IX


Porque esse notável tormento, essa dor de existir e de pensar como quem cai,

esse desespero de não encontrar no grito a dimensão necessária,

ou na vida a velocidade suficiente, e mesmo essa pressa excessiva

e quase urgente de morrer, a violência da paixão que já não podia

senão destruir, tudo isso, um dia, disse a mim própria, determinada,

que havia de conduzir, reduzir, condensar, fazer refluir,

com nova disciplina e discreta, implacável, mas suave

austeridade, a uma particular delicadeza atómica, infinitesimal,

e depois ao fio de ouro que seria da espessura de um cabelo,

esse fio discreto que quase imperceptivelmente circula

na luz de um tecido brocado, minha mortalha,

meu cadeado, veste hierática, minha roupa pintada,

tecido real de que o pintor fez quadro, impensável

capricho de um bordado, verso que hás-de ser corpo, vai,

mostra tu como se faz de excesso e violência a tranquila grandeza

do templo em ruínas, com suas brancas colunas e imóvel frontão,

pedra sobre pedra, essas pedras cortadas, do solo arrancadas,

por mãos carregadas, pedras que como gritos do deserto emergem,

gritos mudos, gritos imóveis, gritos parados,

gritos como poemas - ou gritos como quadros.

VIII


Habitando a casa, num outro quarto,

sobre o móvel alto de charão, com suas figurinhas

orientais em relevo, feitas de jade, marfim e madrepérola,

sobre esse móvel ergue-se a figura de Maria,

Nossa Senhora da Conceição, Padroeira de Portugal,

com seus cabelos dispersos sobre as costas,

escultura que em tempos pertenceu à bisavó M.

e de quem se diz que um dia terá caído e que se terá partido,

mas que alguém recuperou e agora já não é possível ver

com perfeita clareza exactamente onde se partiu.

Esta Maria de rosto compassivo e vestes brancas

e azuis, de pés escondidos pelo manto que cai

e pela nuvem de onde emergem, suaves,

três rostos infantis que são anjos, diante dela

arde por vezes uma minúscula vela, pois trata-se

de um procedimento antigo, talvez um gesto

inexplicável contra o medo, porque a luz

da pequena chama que arde é tão tranquila

e tão suave que perto dela uma espécie de companhia

parece que acontece, tornando o sono menos inseguro.
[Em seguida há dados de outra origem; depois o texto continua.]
(* ===== verification/Gfifo.v ===== *)
(** * The global-fifo drivers

    Six drivers keep a byte queue in an array: gfifo, gfifo_nonblock,
    gfifo_async, gfifo_platform, gfifo_misc and gfifo_misc_n.  Their handlers are
    the same code with a different size, with or without [fasync] notification;
    the handlers are written once over a configuration and each driver is an
    instance with the method table it registers.  This file has the handlers run
    by one task; their interleaving is in GfifoConc. *)

From S2P Require Import Prelude KernelApi CharDev.

Record gfifo_cfg := { GFIFO_SIZE : Z; has_fasync : bool }.

(** The data part of [struct gfifo_dev]; the mutex and the wait queues are in the
    concurrent model. *)
Record gfifo_dev := { mem : list Z; cur_len : Z; async_queue : gset nat }.

(** What a handler does to other tasks: wake-ups and signals, in order. *)
Inductive kevent := WakeReaders | WakeWriters | Sigio (s : sigio).

Definition MEM_CLEAR : Z := 1.
Definition POLLIN : Z := 1.
Definition POLLOUT : Z := 4.
Definition POLLRDNORM : Z := 64.
Definition POLLWRNORM : Z := 256.

Definition gfifo_zeroed (cfg : gfifo_cfg) : gfifo_dev :=
  {| mem := zeros (Z.to_nat (GFIFO_SIZE cfg)); cur_len := 0; async_queue := ∅ |}.

Section Handlers.
Context {UA : UserAccess} {MC : Memcpy} {FA : FasyncApi}.
Variable cfg : gfifo_cfg.
Implicit Types (d : gfifo_dev) (u : umem).

(** [if (dev->async_queue) kill_fasync(&dev->async_queue, SIGIO, band)] *)
Definition notify d (b : band) : list kevent :=
  if has_fasync cfg then Sigio <$> kill_fasync (async_queue d) b else [].

(** [memcpy(dev->mem, dev->mem + count, n)], both ranges inside the array: it fills the
    first [n] bytes. *)
Definition shift_down (m : list Z) (count n : Z) : option (list Z) :=
  if (0 <=? count) && (0 <=? n) && (count + n <=? Z.of_nat (length m))
  then Some (splice m 0 (memcpy m 0 (Z.to_nat count) (Z.to_nat n))) else None.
Também as figurinhas orientais com rostos de marfim

e vestes de jade e madrepérola, dispostas ao longo das gavetas

como em pranchas de banda desenhada,

também elas parece que contam uma história,

pois há aí uma criança que cai no chão, senhoras

que se abanam com um leque e um homem que escreve,

debruçado sobre a mesa onde se estende um texto chinês.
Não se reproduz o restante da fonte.